In this short clip, Congressman Roy Blunt, (R - MO) sounds reasonable enough, and many politicians today might say something similar if asked about evolution and science education in public schools. But as Governor Rick Perry and the Texas Board of Education may soon find out the hard way, in practice Mr. Blunt's advice is impossible to follow.
Perry made a national splash when he appointed Don McLeroy, a Bryan dentist sympathetic to creationism, to head the Texas BoE in 2007. After the state legislature rejected McLeroy for a second term in May of this year, Perry named Gail Lowe as interim Chairwoman. "Same song, second verse," said Dan Quinn of the political watchdog group Texas Freedom Network. "If Gov. Perry had appointed her during the legislative session, senators would have had the same objections to her nomination as they did to McLeroy’s. She’s a strict ideologue who’s far more interested in promoting ‘culture war’ battles than in making sure kids get an education based on sound scholarship."
Creationist activists have repeatedly pushed for their arguments to be heard in front of federal courts where, so far, those courts have found creationism to be religious in nature and thus unconstitutional. If Mr. Blunt wants futures cases to be purely a matter for Texas or any other state to decide, Congress will have to successfully amend the US Constitution and overturn decades of federal precedent. Until then no state, not even one as independent and influential as Texas, can begin to accomplish what Blunt prescribes.
As far as discussing various theories, in science a theory makes testable predictions. Young Earth creationism predicts the universe is less than 10,000 years old or the geological record is best explained by a recent global flood for example; predictions it failed to meet. Intelligent Design (ID), as advertised by proponents like Lowe or McLeroy, is a more vague concept which relies on logical fallacies and long discredited criticisms of evolutionary biology. Outside of that, "ID makes two primary assertions," explained Dr. Ronald Wetherington, a professor of Anthropology at Southern Methodist University in Dallas, Texas. "One, that there are organs and systems that are irreducibly complex -- meaning they cannot be explained by natural selection operating on incremental changes over time – and two, that such complexity can only be due to an intelligent designer. The former is testable, and all of ID's examples have thus far been falsified. The latter could be considered religious or philosophical in nature, but it cannot be tested."
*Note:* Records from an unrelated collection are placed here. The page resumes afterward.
Lemma process_frame_matched it f st :
  view_ok (enc_view st) ->
  result_ok (fun st' => view_ok (enc_view st')) (process_frame fmt cfg it f st) /\
  Forall encode_matched (outputs (process_frame fmt cfg it f st)).
Proof.
  intros Hv. unfold process_frame.
  destruct (settle_view (Some (resolution f)) (it_settle_now it) st) as (V1 & _ & _ & _ & O1).
  destruct (settle_pending_mode _ _ st) as [st1 o1]. simpl in V1, O1. rewrite <- V1 in Hv. clear V1.
  apply plain_matched in O1.
  destruct (should_encode_frame _ _ _) as [[] pacer]; simpl negb; cbv iota.
  2:{ split; [done|]. apply Forall_app. split; [done|by repeat constructor]. }
  set (st2 := set_counts _ _ _ _).
  assert (view_ok (enc_view st2)) as Hv2 by done. clearbody st2. clear Hv.
  destruct (rebuild_due it f st2) eqn:Hd.
  - pose proof (rebuild_encoder_spec it f (set_session None st2)) as Hr.
    destruct (rebuild_encoder _ _ _ _ _) as [st3 o2]. destruct Hr as (R1 & R2 & O2%not_encode_matched).
    destruct (restart_for_downscale it st3) eqn:Er.
    + pose proof (restart_not_needed it st3 Er) as Hn.
      assert (view_ok (enc_view st3)) as Hv3.
      { unfold view_ok, enc_view. destruct (encode_session st3) as [c|] eqn:E; [|done]. simpl. split; eauto. }
      destruct (encode_frame_view it f st3) as [Hev _].
      pose proof (encode_frame_matched it f st3 Hv3 ltac:(auto)) as Hem.
      destruct (encode_frame cfg it f st3); cbn [result_ok outputs] in *; (split; [|by repeat apply Forall_app_2]); auto.
      by rewrite (proj1 Hev).
    + split; [done|]. simpl. repeat apply Forall_app_2; auto. by repeat constructor.
    + set (st4 := set_cursor _ _). destruct (encode_frame_view it f st4) as [Hev Hno].
      specialize (Hno eq_refl). apply plain_matched in Hno.
      destruct (encode_frame cfg it f st4); cbn [result_ok outputs] in *;
        (split; [|repeat apply Forall_app_2; auto; by repeat constructor]); auto.
      by rewrite (proj1 Hev).
    + split; [done|]. simpl. by apply Forall_app_2.
  - unfold rebuild_due in Hd. apply orb_false_iff in Hd as [Hd _]. apply negb_false_iff, res_eqb_eq in Hd.
    destruct (encode_frame_view it f st2) as [Hev _].
    pose proof (encode_frame_matched it f st2 Hv2 ltac:(auto)) as Hem.
    destruct (encode_frame cfg it f st2); cbn [result_ok outputs] in *; (split; [|by apply Forall_app_2]); auto.
    by rewrite (proj1 Hev).
Qed.

Lemma handle_commands_view it st :
  enc_view (fst (handle_commands cfg it st)) = enc_view st /\
  encoder_retry (fst (handle_commands cfg it st)) = encoder_retry st /\
  Forall plain (snd (handle_commands cfg it st)).
Proof.
  unfold handle_commands.
  assert (encoder_retry (fst (handle_resolution it st)) = encoder_retry st) as R1
    by (unfold handle_resolution; repeat case_match; done).
  destruct (handle_resolution_view it st) as [V1 O1]. destruct (handle_resolution it st) as [st1 o1]. simpl in *.
  destruct (handle_qualities_view cfg it (it_qualities it) st1) as (V2 & R2 & O2).
  destruct (handle_qualities _ _ _ st1) as [st2 o2]. simpl in *.
  destruct (handle_bitrate_view it st2) as (V3 & R3 & O3). destruct (handle_bitrate it st2) as [st3 o3]. simpl in *.
  split; [congruence|]. split; [congruence|]. repeat apply Forall_app_2; auto.
  unfold handle_idr. repeat case_match; by repeat constructor.
Qed.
There is an important qualitative difference between a claim that is religious in nature and a scientific theory that has religious implications. The Big Bang proposes that the universe had a beginning. It is therefore consistent with and has profound implications for any religion which includes a creation story. But the Big Bang, like evolutionary biology, is neither downplayed nor promoted in science classes because of those implications. Rather both are taught because, like all scientific theories, they unite numerous empirical observations and the results of laboratory experiments into a single, testable, explanatory framework.
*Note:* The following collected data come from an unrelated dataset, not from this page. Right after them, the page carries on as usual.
(** ** Repacking *)

Definition passthrough_nv12 (data : list Z) (stride : Z) (w h : nat) : option (result (list Z) string) :=
  let stride := Z.max stride (Z.of_nat w) in
  if zlen data <? stride * Z.of_nat h + stride * Z.of_nat (h / 2) then Some (Err "NV12 buffer too small"%string)
  else
    ys ← mapM (fun row => slice (Z.of_nat row * stride) (Z.of_nat w) data) (seq 0 h);
    uvs ← mapM (fun row => slice (stride * Z.of_nat h + Z.of_nat row * stride) (Z.of_nat w) data) (seq 0 (h / 2));
    Some (Ok (mjoin ys ++ mjoin uvs)).

Definition i420_to_nv12 (data : list Z) (stride : Z) (w h : nat) : option (result (list Z) string) :=
  let stride := Z.max stride (Z.of_nat w) in
  let y_size := stride * Z.of_nat h in
  let c_stride := stride / 2 in
  let c_size := c_stride * Z.of_nat (h / 2) in
  if zlen data <? y_size + 2 * c_size then Some (Err "I420 buffer too small"%string)
  else
    ys ← mapM (fun row => slice (Z.of_nat row * stride) (Z.of_nat w) data) (seq 0 h);
    uvs ← mapM (fun row =>
            cols ← mapM (fun col =>
              u ← data !! Z.to_nat (y_size + Z.of_nat row * c_stride + Z.of_nat col);
              v ← data !! Z.to_nat (y_size + c_size + Z.of_nat row * c_stride + Z.of_nat col);
              Some [u; v]) (seq 0 (w / 2));
            Some (mjoin cols ++ (if Nat.odd w then [0] else []))) (seq 0 (h / 2));
    Some (Ok (mjoin ys ++ mjoin uvs)).

Definition frame_to_nv12 (f : CapturedFrame) (width height : Z) : option (result (list Z) FluxError) :=
  let fail reason := Some (Err (Encode (sequence f) reason)) in
  if zlen (data f) =? 0 then
    match gpu_handle f with
    | Some _ => fail "CPU upload path needs CPU pixel data; DMA-BUF import not yet wired"%string
    | None => fail "frame has no CPU pixel data to upload"%string
    end
  else if negb (Types.width (resolution f) =? width) || negb (Types.height (resolution f) =? height)
  then fail "frame resolution does not match encoder"%string
  else
    let w := Z.to_nat width in let h := Z.to_nat height in
    r ← match format f with
        | Bgra8 => packed_rgb_to_nv12 (data f) (stride f) w h Bgra
        | Rgba8 => packed_rgb_to_nv12 (data f) (stride f) w h Rgba
        | Nv12 => passthrough_nv12 (data f) (stride f) w h
        | I420 => i420_to_nv12 (data f) (stride f) w h
        | P010 => Some (Err "P010/10-bit input is not supported until the HDR phase"%string)
        end;
    match r with
    | Ok d => Some (Ok d)
    | Err reason => fail reason
    end.

(** ** Reference *)

Section Reference.
Context (o : ChannelOrder) (data : list Z) (stride : Z).

(** Channel at byte offset [c] of the pixel in column [x], row [y]. *)
Definition ref_channel (c x y : nat) : Z := nth (Z.to_nat (Z.of_nat y * stride) + 4 * x + c) data 0.

Definition ref_luma (x y : nat) : Z :=
  bt601_luma (ref_channel (ro o) x y) (ref_channel (go o) x y) (ref_channel (bo o) x y).

(** Mean of a channel over the 2x2 block of chroma sample [(cx, cy)]. *)
Definition ref_mean (c cx cy : nat) : Z :=
  (ref_channel c (2 * cx) (2 * cy) + ref_channel c (2 * cx + 1) (2 * cy) +
   ref_channel c (2 * cx) (2 * cy + 1) + ref_channel c (2 * cx + 1) (2 * cy + 1)) / 4.

Definition ref_chroma (cx cy : nat) : list Z :=
  let r := ref_mean (ro o) cx cy in let g := ref_mean (go o) cx cy in let b := ref_mean (bo o) cx cy in
  [bt601_u r g b; bt601_v r g b].

Definition reference_nv12 (w h : nat) : list Z :=
  mjoin ((fun y => (fun x => ref_luma x y) <$> seq 0 w) <$> seq 0 h) ++
  mjoin ((fun cy => mjoin ((fun cx => ref_chroma cx cy) <$> seq 0 (w / 2)) ++ (if Nat.odd w then [0] else []))
         <$> seq 0 (h / 2)).

(** [n] rows of [w] bytes starting at byte [base], [stride] bytes apart. *)
Definition ref_plane (base : Z) (w n : nat) : list Z :=
  mjoin ((fun y => (fun x => nth (Z.to_nat (base + Z.of_nat y * stride) + x) data 0) <$> seq 0 w) <$> seq 0 n).

(** Chroma rows interleaved from two planes of [c_stride] bytes per row. *)
Definition ref_interleaved (u_base v_base c_stride : Z) (w n : nat) : list Z :=
  mjoin ((fun y =>
    mjoin ((fun x => [nth (Z.to_nat (u_base + Z.of_nat y * c_stride + Z.of_nat x)) data 0;
                      nth (Z.to_nat (v_base + Z.of_nat y * c_stride + Z.of_nat x)) data 0]) <$> seq 0 (w / 2)) ++
    (if Nat.odd w then [0] else [])) <$> seq 0 n).
End Reference.

(** What each input format converts to; [None] when the buffer is too small
    or the format has no CPU path. *)
Definition spec_nv12 (fmt : PixelFormat) (data : list Z) (stride : Z) (w h : nat) : option (list Z) :=
  let packed o :=
    if (Z.of_nat w * 4 <=? stride) && (stride * Z.of_nat h <=? zlen data) then Some (reference_nv12 o data stride w h) else None in
  let s := Z.max stride (Z.of_nat w) in
  let luma := s * Z.of_nat h in
  match fmt with
  | Bgra8 => packed Bgra
  | Rgba8 => packed Rgba
  | Nv12 =>
      if luma + s * Z.of_nat (h / 2) <=? zlen data then Some (ref_plane data s 0 w h ++ ref_plane data s luma w (h / 2)) else None
  | I420 =>
      let c_size := s / 2 * Z.of_nat (h / 2) in
      if luma + 2 * c_size <=? zlen data
      then Some (ref_plane data s 0 w h ++ ref_interleaved data luma (luma + c_size) (s / 2) w (h / 2)) else None
  | P010 => None
  end.

(** ** Lemmas *)

Lemma join_even {A} (g : nat -> list A) (k : nat) :
  mjoin ((fun i => g (2 * i)%nat ++ g (2 * i + 1)%nat) <$> seq 0 k) = mjoin (g <$> seq 0 (2 * k)).
Proof.
  induction k as [|k IH]; [done|].
  replace (2 * S k)%nat with (S (S (2 * k))) by lia. rewrite !seq_S, !fmap_app, !join_app, IH.
  cbn [fmap list_fmap mjoin list_join]. rewrite !app_nil_r, !Nat.add_0_l, <- app_assoc.
  by replace (2 * k + 1)%nat with (S (2 * k)) by lia.
Qed.

(** Two at a time, with the odd one at the end, is one at a time. *)
Lemma join_pairs {A} (g : nat -> list A) (n : nat) :
  mjoin ((fun i => g (2 * i)%nat ++ g (2 * i + 1)%nat) <$> seq 0 (n / 2)) ++ (if Nat.odd n then g (n - 1)%nat else []) =
  mjoin (g <$> seq 0 n).
Proof.
  rewrite join_even. pose proof (Nat.div2_odd n) as Hn. rewrite Nat.div2_div in Hn. destruct (Nat.odd n); cbn [Nat.b2n] in Hn.
  - rewrite Hn at 3. rewrite Nat.add_1_r, seq_S, fmap_app, join_app, Nat.add_0_l.
    cbn [fmap list_fmap mjoin list_join]. rewrite app_nil_r. by replace (n - 1)%nat with (2 * (n / 2))%nat by lia.
  - rewrite Nat.add_0_r in Hn. by rewrite <- Hn, app_nil_r.
Qed.

Lemma join_singletons {A B} (f : A -> B) l : mjoin ((fun x => [f x]) <$> l) = f <$> l.
Proof. induction l as [|x l IH]; [done|]. rewrite !fmap_cons, <- IH. done. Qed.

Lemma nth_chunk n i j row : (j < n)%nat -> nth j (chunk n i row) 0 = nth (n * i + j) row 0.
Proof. intros Hj. unfold chunk. rewrite nth_firstn, nth_skipn. destruct (Nat.ltb_spec j n); [done|lia]. Qed.

Lemma offsets_lt o : (ro o < 4 /\ go o < 4 /\ bo o < 4)%nat.
Proof. unfold ro, go, bo. destruct o; lia. Qed.

Section Correct.
Context (o : ChannelOrder) (data : list Z) (stride : Z) (w h : nat).
Context (Hs : Z.of_nat w * 4 <= stride) (Hd : stride * Z.of_nat h <= zlen data).

Definition src (y : nat) : list Z := ztake (Z.of_nat w * 4) (zdrop (Z.of_nat y * stride) data).

Lemma src_ok y : (y < h)%nat -> slice (Z.of_nat y * stride) (Z.of_nat w * 4) data = Some (src y).
Proof. intros Hy. apply slice_ok; nia. Qed.

Lemma nth_src y j : (j < 4 * w)%nat -> nth j (src y) 0 = nth (Z.to_nat (Z.of_nat y * stride) + j) data 0.
Proof.
  intros Hj. unfold src, ztake, zdrop. rewrite nth_firstn, nth_skipn. destruct (Nat.ltb_spec j (Z.to_nat (Z.of_nat w * 4))); [done|lia].
Qed.

Lemma src_channel c x y : (x < w)%nat -> (c < 4)%nat -> nth (4 * x + c) (src y) 0 = ref_channel data stride c x y.
Proof. intros Hx Hc. rewrite nth_src by lia. unfold ref_channel. f_equal. lia. Qed.

(** A pixel read at any offset whose four bytes are those of column [x]. *)
Lemma px_at x y p :
  (x < w)%nat -> (forall c, (c < 4)%nat -> nth c p 0 = nth (4 * x + c) (src y) 0) ->
  px o p = (ref_channel data stride (ro o) x y, ref_channel data stride (go o) x y, ref_channel data stride (bo o) x y).
Proof.
  intros Hx Hp. destruct (offsets_lt o) as (H1 & H2 & H3). unfold px. by rewrite !Hp, !src_channel by done.
Qed.

Lemma px_luma_at x y p :
  (x < w)%nat -> (forall c, (c < 4)%nat -> nth c p 0 = nth (4 * x + c) (src y) 0) -> px_luma o p = ref_luma o data stride x y.
Proof. intros Hx Hp. unfold px_luma. by rewrite (px_at x y p Hx Hp). Qed.

Lemma block_at i y :
  (2 * i + 1 < w)%nat ->
  block o (chunk 8 i (src (2 * y))) (chunk 8 i (src (2 * y + 1))) =
    ([ref_luma o data stride (2 * i) (2 * y); ref_luma o data stride (2 * i + 1) (2 * y)],
     [ref_luma o data stride (2 * i) (2 * y + 1); ref_luma o data stride (2 * i + 1) (2 * y + 1)],
     ref_chroma o data stride i y).
Proof.
  intros Hi. unfold block.
  assert (forall row c, (c < 4)%nat -> nth c (take 4 (chunk 8 i row)) 0 = nth (4 * (2 * i) + c) row 0) as Ht.
  { intros row c Hc. rewrite nth_firstn. destruct (Nat.ltb_spec c 4); [|lia]. rewrite nth_chunk by lia. f_equal. lia. }
  assert (forall row c, (c < 4)%nat -> nth c (drop 4 (chunk 8 i row)) 0 = nth (4 * (2 * i + 1) + c) row 0) as Hb.
  { intros row c Hc. rewrite nth_skipn, nth_chunk by lia. f_equal. lia. }
  rewrite (px_at (2 * i) (2 * y) (take 4 _)) by (lia || auto). rewrite (px_at (2 * i + 1) (2 * y) (drop 4 _)) by (lia || auto).
  rewrite (px_at (2 * i) (2 * y + 1) (take 4 _)) by (lia || auto). rewrite (px_at (2 * i + 1) (2 * y + 1) (drop 4 _)) by (lia || auto).
  done.
Qed.

Definition luma_row (y : nat) : list Z := (fun x => ref_luma o data stride x y) <$> seq 0 w.
Definition chroma_row (cy : nat) : list Z :=
  mjoin ((fun cx => ref_chroma o data stride cx cy) <$> seq 0 (w / 2)) ++ (if Nat.odd w then [0] else []).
In an ideal world, the Big Bang and evolution, along with Young Earth, and Intelligent Design creationism would make great illustrations of currently accepted theories, a failed hypothesis, and a topic in philosophy, respectively, to develop key concepts in science and methodology for the benefit of K-12 students. Related topics in geography, government, and civics would be wonderful ways to breathe life into lessons about the Bill of Rights, American history, and the co-equal branches of government. But that's a far, far cry from the classroom discussions creationists hope to usher in by brute political force.
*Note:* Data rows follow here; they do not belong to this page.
(* ===== verification/CapturePath.v ===== *)
(** * Capture pacing and the push-to-pull bridge (flux-capture/src/pacing.rs, bridge.rs)

    The pacer that spaces deliveries on a grid, and the latest-wins mailbox
    between the capture callback and the capture session, with its buffer
    pool. The bridge's methods are critical sections; the consumer's wait on
    the condition variable is a state of its own. *)

From S2P Require Import Prelude Types.
Local Open Scope Z_scope.

Module Pacing.

Record CapturePacer : Type := mkPacer { interval : duration; next_due : option instant }.

Definition new (interval : duration) : CapturePacer := mkPacer interval None.

Definition tolerance (p : CapturePacer) : duration := interval p / 10.

Definition is_due (p : CapturePacer) (now : instant) : bool :=
  match next_due p with
  | Some d => d <=? now + tolerance p
  | None => true
  end.

Definition time_until_due (p : CapturePacer) (now : instant) : duration :=
  if is_due p now then 0
  else match next_due p with
       | None => 0
       | Some d => d - tolerance p - now
       end.

Definition mark_delivered (now : instant) (p : CapturePacer) : CapturePacer :=
  let grid := default now (next_due p) + interval p in
  mkPacer (interval p)
    (Some (if grid <=? now then now + interval p else Z.max grid (now + interval p / 2))).

(** Deliver at each of the times; [None] if a delivery is made before it is due. *)
Fixpoint deliver (p : CapturePacer) (times : list instant) : option CapturePacer :=
  match times with
  | [] => Some p
  | t :: times' => if is_due p t then deliver (mark_delivered t p) times' else None
  end.

(** *** Lemmas *)

(** Between deliveries, the pacer stays on the grid of the first one: after
    [k] deliveries since [t0] the next is due no earlier than [k] intervals
    later; it is due at most an interval and the tolerance after the last. *)
Definition on_grid (i : duration) (t0 last : instant) (k : Z) (p : CapturePacer) : Prop :=
  interval p = i /\ exists d, next_due p = Some d /\ t0 + k * i <= d /\ last + i / 2 <= d <= last + i + i / 10.

Lemma interval_parts i : 0 <= i -> 0 <= i / 2 <= i /\ 0 <= i / 10 /\ i / 10 <= i / 2.
Proof.
  intros Hi. pose proof (Z.div_mod i 2). pose proof (Z.mod_pos_bound i 2).
  pose proof (Z.div_mod i 10). pose proof (Z.mod_pos_bound i 10). lia.
Qed.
Indeed, if Texas follows Mr. Blunt’s past advice and Gov. Perry’s current lead, it’s a fair bet that many religious Texans will find themselves less satisfied than they are now, a certainty that educational resources already stretched to the breaking point will be strained even further, and entirely possible that local school districts will end up embroiled in expensive, bitterly fought lawsuits pitting neighbor against neighbor in the midst of a sharp economic recession. Regardless of who wins those hypothetical legal showdowns, Texas students, teachers, and taxpayers will be the losers. And, because of the influence Texas has on the national textbook market, as goes Texas, so goes the nation.